The smell of chocolate wafted from the depths of the Wallace Residence Center, as students from across the University of Idaho campus did all they could to prepare for another brutal season of finals.
Students participated in stress relieving exercises to help focus and calm their minds.
The activities ranged from not blinking or laughing for ten seconds, crawling across the floor without dropping an egg to walking backwards across the floor without letting the egg touch the floor.
Nathan Reynolds, an academic peer mentor (APM), led the workshop for students and started the night with a quick activity involving plastic eggs.
Inside the eggs were sentences which gave the students rewards if they turned in their egg early, Reynolds said.
Reynolds said turning the egg in early to receive reward is like giving in to implied peer pressure. Implied peer pressure, Reynolds said, is not said outright to a person but is suggested through actions.
Reynolds said the sentences in the eggs were reflective of goals and how the further out they are set, the more vague they become in peoples’ minds.
“I have never, never heard anyone say, ‘I wish I had taken less school,’” Reynolds said. “ I’ve never heard a doctor say, ‘Man, I wish I had only gotten my master’s, this is stupid.’ You hear it all the time, people saying, ‘I should have gone to college.”

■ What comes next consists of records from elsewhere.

(* ===== verification/ChatDelivery.v ===== *)
(** * Chat: a message accepted is kept, and published or pending

    The theorems on [internal/room/chat.go], against the contracts of the chat
    backend and the publisher: what [SendChat] does on each branch, how often
    and how long a publication is retried, how the outbox empties, and what
    a listing shows. *)

From S2P Require Import Prelude GoStrings GoNum Model Interfaces Service GoJson JsonFacts Chat ChatWire.

Section delivery.
Context `{!Backend, !Env, !RoomChatContract ChatT, !PublisherContract PubT}.

(** ** What the chat shows *)

Definition chats (s : Service) (r : string) : CH :=
  match roomChat s with Some x => rc_view x r | None => ChatView.empty end.
Definition chat_ready (s : Service) : Prop :=
  match roomChat s with Some x => rc_wf x | None => False end.

(** A step of the chat of room [r]: the other rooms' chats, the publisher and what
    was published are as before. *)
Definition chat_step (r : string) (s s' : Service) : Prop :=
  chat_ready s' ∧ (∀ r', r' ≠ r → chats s' r' = chats s r') ∧
  chat s' = chat s ∧ publisher s' = publisher s ∧ events s' = events s.
(** A step of everything else. *)
Definition chat_still (s s' : Service) : Prop :=
  roomChat s' = roomChat s ∧ chat s' = chat s.

Lemma wp_chat {A} (m : ctx → time → SM ChatT A) r post Q s :
  chat_ready s →
  (∀ c t, room_law rc_wf rc_view c r (m c t) post) →
  (∀ x s', chat_step r s s' → outcome (ctx_at (tick s)) post (chats s r) x (chats s' r) → Q x s') →
  wp (call_chat m) Q s.
Proof.
  unfold chat_ready, chats, wp, call_chat, call_opt. intros Hs Hm HQ.
  destruct (roomChat s) as [x|] eqn:E; [|done].
  specialize (Hm (ctx_at (tick s)) (now_at (tick s)) x Hs). destruct (m _ _ x) as [res y].
  destruct Hm as (Hy & Ho & Hp). cbn [fst snd]. apply HQ.
  - split_and!; try done. intros r' Hr'. unfold chats. rewrite E. cbn. by apply Ho.
  - unfold outcome. destruct (ctx_at (tick s)); exact Hp.
Qed.
Lemma wp_chat_reads {A} (m : ctx → time → SM ChatT A) r Q s :
  chat_ready s →
  (∀ c t, reads_law rc_wf rc_view (m c t)) →
  (∀ x s', chat_step r s s' → chats s' r = chats s r → (∀ h, x ≠ Halt h) → Q x s') →
  wp (call_chat m) Q s.
Proof.
  unfold chat_ready, wp, call_chat, call_opt. intros Hs Hm HQ.
  destruct (roomChat s) as [x|] eqn:E; [|done].
  specialize (Hm (ctx_at (tick s)) (now_at (tick s)) x Hs). destruct (m _ _ x) as [res y].
  destruct Hm as (Hy & Ho & Hh). cbn [fst snd]. apply HQ; [split_and!; try done| |done].
  - intros r' _. unfold chats. rewrite E. cbn. apply Ho.
  - unfold chats. rewrite E. cbn. apply Ho.
Qed.

Lemma step_refl r s : chat_ready s → chat_step r s s.
Proof. intros Hs. by split_and!. Qed.
Lemma step_then r s1 s2 s3 : chat_step r s1 s2 → chat_step r s2 s3 → chat_step r s1 s3.
Proof.
  intros (?&Ho&?&?&?) (?&Ho'&?&?&?). split_and!; [done| |congruence..].
  intros r' Hr'. by rewrite Ho', Ho.
Qed.

(** ** Publishing *)

(** The publications among events, and the pauses between them. *)
Definition pause (e : event) : option Z := match e with EvSleep d => Some d | _ => None end.
Definition publications (l : list event) : list event := filter (λ e, pause e = None) l.
Definition longest_pause : Z := 1500 * Millisecond.

(** A run of the retries: attempts that failed, one that worked unless the run
    failed, at most [n] in all, with a bounded pause between two. *)
Definition failures (room : string) (data : PubData) (es : list error) : list event :=
  (λ e, EvPublish room MessageRoomChat data (Err e)) <$> es.
Definition delivered (room : string) (data : PubData) : event :=
  EvPublish room MessageRoomChat data (Ok tt).
Definition tries (room : string) (data : PubData) (n : nat) (l : list event) (out : option error)
    (live : Prop) : Prop :=
  (length (omap pause l) < n)%nat ∧ Forall (λ d, d ≤ longest_pause) (omap pause l) ∧
  ∃ es, match out with
        | None => publications l = failures room data es ++ [delivered room data] ∧ (length es < n)%nat
        | Some _ => publications l = failures room data es ∧ (length es ≤ n)%nat ∧
                    (live → length es = n)
        end.

Definition all_live : Prop := ∀ n, ctx_at n = None.

Lemma backoff_bound i r : backoff i r ≤ longest_pause.
Proof. unfold backoff, longest_pause. cbv zeta. destruct (Z.ltb_spec (1500 * Millisecond)
  (wrap64 (wrap64 (wrap64 (40 * wrap64 (2 ^ i)) + r) * Millisecond))); lia. Qed.

Lemma still_refl s : chat_still s s.
Proof. done. Qed.
Lemma still_then s1 s2 s3 : chat_still s1 s2 → chat_still s2 s3 → chat_still s1 s3.
Proof. unfold chat_still. intuition congruence. Qed.

Lemma tries_done room data n live : (0 < n)%nat → tries room data n [delivered room data] None live.
Proof. intros Hn. split; [done|]. split; [constructor|]. exists []. by split. Qed.
Lemma tries_last room data e live :
  tries room data 1 [EvPublish room MessageRoomChat data (Err e)] (Some e) live.
Proof. split; [simpl; lia|]. split; [constructor|]. exists [e]. by split_and!. Qed.
Lemma tries_stop room data n e live : (0 < n)%nat → ¬ live → tries room data n [] (Some e) live.
Proof. intros Hn Hl. split; [done|]. split; [constructor|]. exists []. split_and!; [done|simpl; lia|done]. Qed.
Lemma tries_again room data n l out e d live :
  d ≤ longest_pause → tries room data n l out live →
  tries room data (S n) (EvPublish room MessageRoomChat data (Err e) :: EvSleep d :: l) out live.
Proof.
  intros Hd (Hp & Hf & es & He). split; [change (S (length (omap pause l)) < S n)%nat; lia|]. split; [by constructor|].
  exists (e :: es). unfold publications in *.
  rewrite list.filter_cons, decide_True, list.filter_cons, decide_False by done.
  destruct out; destruct He as [He Hn]; rewrite He; [|split; [done|simpl; lia]].
  destruct Hn as [Hn Hl]. split_and!; [done|simpl; lia|]. intros Hlive. simpl. by rewrite Hl.
Qed.

Lemma wp_ctx_err {A} (k : ctx → SM Service A) Q s :
  wp (k (ctx_at (tick s))) Q (next_tick s) → wp (c ← ctx_err; k c) Q s.
Proof. done. Qed.

Lemma not_live n e : ctx_at n = Some e → ¬ all_live.
Proof. intros He Hl. by rewrite Hl in He. Qed.

Lemma publish_loop_run room data n : ∀ i attempts lastErr s,
  is_Some (publisher s) → i + Z.of_nat n = attempts → (0 < n)%nat →
  wp (publish_loop n i attempts room data lastErr) (λ r s',
    ∃ out l, r = Ok out ∧ events s' = events s ++ l ∧ chat_still s s' ∧
      tries room data n l out all_live) s.
Proof.
  induction n as [|n IH]; [lia|]. intros i attempts lastErr s [x Hx] Hi _. cbn [publish_loop].
  apply wp_ctx_err. destruct (ctx_at (tick s)) as [e|] eqn:Hc.
  { apply wp_ret. exists (Some e), []. rewrite app_nil_r.
    do 3 (split; [done|]). apply tries_stop; [lia|by eapply not_live]. }
  apply wp_bind, wp_attempt. eapply wp_publish; [exact Hx|]. intros y res [->|[e ->]].
  { apply wp_ret. exists None, [delivered room data]. do 3 (split; [done|]). apply tries_done. lia. }
  destruct (Z.ltb_spec (i + 1) attempts) as [Hlt|Hge].
  - apply wp_bind. unfold wp at 1, jitter. cbn [fst snd]. apply wp_bind. unfold wp at 1, emit, modify.
    cbn [fst snd]. apply wp_ctx_err. set (s2 := add_event _ _).
    destruct (ctx_at (tick s2)) as [e'|] eqn:Hc2.
    + apply wp_ret. eexists (Some e'), [_; _]. split; [done|]. split; [|split; [done|]].
      { cbn [events next_tick add_event s2]. rewrite <- app_assoc. reflexivity. }
      apply tries_again; [apply backoff_bound|]. apply tries_stop; [lia|by eapply not_live].
    + eapply wp_mono; [apply (IH (i + 1) attempts (Some e)); [by eexists|lia|lia]|].
      intros r s' (out & l & -> & He & Hst & Ht). eexists out, (_ :: _ :: l).
      split; [done|]. split; [|split; [exact Hst|]].
      { rewrite He. cbn [events next_tick add_event s2]. rewrite <- !app_assoc. reflexivity. }
      apply tries_again; [apply backoff_bound|done].
  - assert (n = 0)%nat as -> by lia. cbn [publish_loop]. apply wp_ret.
    eexists (Some e), [_]. do 3 (split; [done|]). apply tries_last.
Qed.

(** What [publishAblyChat] adds, with and without a publisher. *)
Definition published (room : string) (data : PubData) (s : Service) (l : list event)
    (out : option error) : Prop :=
  match publisher s with
  | None => l = [] ∧ out = None
  | Some _ => tries room data (Z.to_nat (publish_attempts (chat s))) l out all_live
  end.
Lemma publish_attempts_pos limits : 0 < publish_attempts limits.
Proof. unfold publish_attempts. cbv zeta. destruct (Z.ltb_spec (wrap64 (1 + ChatLimits.AblyPublishRetry limits)) 1); lia. Qed.

Lemma publish_run room data s :
  wp (publishAblyChat room data) (λ r s',
    ∃ out l, r = Ok out ∧ events s' = events s ++ l ∧ chat_still s s' ∧ published room data s l out) s.
Proof.
  unfold publishAblyChat, published. apply wp_present. destruct (publisher s) as [x|] eqn:Hx; cbn [negb].
  2: { apply wp_ret. exists None, []. rewrite app_nil_r. by do 3 (split; [done|]). }
  apply wp_bind. unfold wp at 1, gets. cbn [fst snd]. cbv zeta.
  pose proof (publish_attempts_pos (chat s)). apply publish_loop_run; [by eexists|lia|lia].
Qed.

Lemma chat_still_step s s' :
  chat_ready s → chat_still s s' →
  chat_ready s' ∧ (∀ r', chats s' r' = chats s r') ∧ chat s' = chat s.
Proof.
  unfold chat_ready, chats. intros Hs [-> ->]. by split_and!.
Qed.

(** ** Sending *)

(** The message is kept at the head, and with it as many older ones as the length
    asked for allows. *)
Definition kept (limits : ChatLimits.t) (v v' : CH) (m : RoomChatMessage.t) : Prop :=
  ∃ k, ChatView.log v' = take k (m :: ChatView.log v) ∧
    (if 0 <? ChatLimits.StreamMaxLen limits then ChatLimits.StreamMaxLen limits ≤ Z.of_nat k
     else (length (ChatView.log v) < k)%nat).
Definition put_off (v v' : CH) (id : string) : Prop :=
  ∃ l1 l2, l1 ++ l2 = filter (λ i, i ≠ id) (ChatView.outbox v) ∧
    ChatView.outbox v' = l1 ++ id :: l2.

(** The fate of a stored message: published, or put off. *)
Definition settled (r id payload realtime : string) (s s' : Service) : Prop :=
  ∃ l, events s' = events s ++ l ∧
  ((realtime = "ok" ∧ published r (PubRaw payload) s l None ∧
      ChatView.outbox (chats s' r) = ChatView.outbox (chats s r)) ∨
   (realtime = "deferred" ∧ put_off (chats s r) (chats s' r) id ∧
      (l = [] ∨ ∃ e, published r (PubRaw payload) s l (Some e)))).

Lemma wp_enqueue r id Q s :
  all_live → chat_ready s →
  (∀ s', chat_step r s s' → put_off (chats s r) (chats s' r) id →
     ChatView.log (chats s' r) = ChatView.log (chats s r) →
     ChatView.seq (chats s' r) = ChatView.seq (chats s r) → Q (Ok tt) s') →
  wp (call_chat (λ c t, EnqueuePending c t r id)) Q s.
Proof.
  intros Hlive Hs HQ. eapply wp_chat; [done|intros; apply EnqueuePending_law|].
  intros x s' Hst. unfold outcome. rewrite Hlive. intros (-> & l1 & l2 & Hl & Hv). apply HQ.
  - done.
  - exists l1, l2. rewrite Hv. done.
  - by rewrite Hv.
  - by rewrite Hv.
Qed.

Reynolds said he organized this talk as a motivational speech because students should know how to study and take notes already. Taking care of one’s self is also important, Reynolds said.
Kayla Thompson, a UI sophomore, said her favorite part was interacting with other people and the motivational speech.
The night ended with a few students staying to play games and eat the food APMs had set out next to the chocolate fountain.